**Exercise directions:**
Write out the data below exactly, beginning with the first line and ending once the line that has "remembers the state" is written.

Stored items:
========================

(* ===== verification/ProofWriter.v ===== *)
(** * The proof writer (crates/cdk/src/mint/proof_writer.rs)

    A melt holds its inputs while the payment is under way.  The writer
    remembers the state each proof had before; unless it is consumed by
    [commit], the proofs are put back when it is dropped.  The drop runs the
    rollback in a task of its own. *)
From stdpp Require Import base numbers list sorting strings gmap fin_maps.
From S2P Require Import Prelude Amount Nuts Conditions Spending States MintDb Mint.

Local Open Scope N_scope.
Local Open Scope res_scope.
Local Open Scope mint_scope.

Module ProofWriter.
Import Nut00 Requests StateRules MintTypes MintDb Mint.

Section defs.
Context {CR : Crypto} {SD : Serde}.

(** [None] once the writer has been consumed: [db] and
    [proof_original_states] are taken together. *)
Definition ProofWriter := option (gmap pubkey (option Nut07.State)).

Definition pw_new : ProofWriter := Some ∅.

(** A handler that owns a writer. *)
Definition Wt (A : Type) : Type := M (World * ProofWriter) MError A.

Definition on_world {A} (c : Mt A) : Wt A :=
  fun s => match c (fst s) with (r, w) => (r, (w, snd s)) end.
Definition set_writer (pw : ProofWriter) : Wt unit := mmodify (fun s => (fst s, pw)).
Definition get_writer : Wt ProofWriter := mgets snd.

Definition pw_commit : Wt unit := set_writer None.

(** [reset_proofs_to_original_state]: one update per original state, then the
    proofs that were unknown are removed.  Originally spent proofs are left. *)
Definition original_of (st : Nut07.State) (l : list (pubkey * option Nut07.State)) : list pubkey :=
  map fst (filter (fun ys => snd ys = Some st) l).
Definition unknown_of (l : list (pubkey * option Nut07.State)) : list pubkey :=
  map fst (filter (fun ys => snd ys = None) l).
Definition original_states (l : list (pubkey * option Nut07.State)) : list Nut07.State :=
  filter (fun st => st <> Nut07.Spent) (remove_dups (omap snd l)).

Definition reset_proofs_to_original_state (l : list (pubkey * option Nut07.State)) : Mt unit :=
  do_ mfor (fun st => do_ db (tx (update_proofs_states (original_of st l) st)) ; mret tt) (original_states l) ;
  match unknown_of l with
  | [] => mret tt
  | unknown_proofs => db (tx (remove_proofs unknown_proofs))
  end.

(** The task spawned by [drop], and the body of [rollback]. *)
Definition rollback_task (l : list (pubkey * option Nut07.State)) : Mt unit :=
  do_ db begin_transaction ;
  do_ reset_proofs_to_original_state l ;
  db commit.

Definition pw_rollback : Wt unit :=
  do pw <- get_writer ;
  do_ set_writer None ;
  match pw with
  | None => mret tt
  | Some proof_original_states => on_world (rollback_task (map_to_list proof_original_states))
  end.

(** [Drop::drop]. *)
Definition pw_drop (pw : ProofWriter) : Mt unit :=
  match pw with
  | None => mret tt
  | Some proof_original_states => rollback_task (map_to_list proof_original_states)
  end.

(** The states that the proofs must not have been in. *)
Definition forbidden_states (new_proof_state : Nut07.State) : list Nut07.State :=
  if decide (new_proof_state = Nut07.Pending) then [Nut07.Pending; Nut07.Spent] else [Nut07.Spent].

(** [entry(y).or_insert(original)]. *)
Definition or_insert (m : gmap pubkey (option Nut07.State)) (e : pubkey * option Nut07.State)
    : gmap pubkey (option Nut07.State) :=
  match m !! fst e with Some _ => m | None => <[fst e := snd e]> m end.

Definition pw_update_proofs_states (ys : list pubkey) (new_proof_state : Nut07.State) : Wt unit :=
  do pw <- get_writer ;
  do proof_states <- mlift (ok_or MInternal pw) ;
  do updated <- on_world (mtry (tx (update_proofs_states ys new_proof_state))) ;
  match updated with
  | inr (AttemptUpdateSpentProof | AttemptRemoveSpentProof) => mfail TokenAlreadySpent
  | inr err => mfail (of_db_error err)
  | inl original_proofs_state =>
      do_ mlift (ensure (Nat.eqb (length ys) (length original_proofs_state)) MInternal) ;
      let seen := omap id original_proofs_state in
      if existsb (fun st => bool_decide (st ∈ seen)) (forbidden_states new_proof_state) then
        do_ on_world (reset_proofs_to_original_state (zip ys original_proofs_state)) ;
        mfail (if bool_decide (Nut07.Pending ∈ seen) then TokenPending else TokenAlreadySpent)
      else
        do_ set_writer (Some (fold_left or_insert (zip ys original_proofs_state) proof_states)) ;
        on_world (mfor (fun y => publish (EvProofState y new_proof_state)) ys)
  end.

Definition pw_add_proofs (now : N) (proofs : list Proof) (quote_id : option QuoteId) (op : Operation)
    : Wt (list pubkey) :=
  do pw <- get_writer ;
  do proof_states <- mlift (ok_or MInternal pw) ;
  do added <- on_world (mtry (tx (add_proofs now proofs quote_id op))) ;
  match added with
  | inr Duplicate => mfail TokenPending
  | inr AttemptUpdateSpentProof => mfail TokenAlreadySpent
  | inr err => mfail (MDatabase err)
  | inl _ =>
      do ys <- mlift (map_err MNUT00 (Nut00.ys proofs)) ;
      do_ set_writer (Some (fold_left (fun m y => <[y := None]> m) ys proof_states)) ;
      do_ pw_update_proofs_states ys Nut07.Pending ;
      mret ys
  end.

End defs.
End ProofWriter.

========================

**Solved exercise:**
(* ===== verification/ProofWriter.v ===== *)
(** * The proof writer (crates/cdk/src/mint/proof_writer.rs)

    A melt holds its inputs while the payment is under way.  The writer
    remembers the state each proof had before; unless it is consumed by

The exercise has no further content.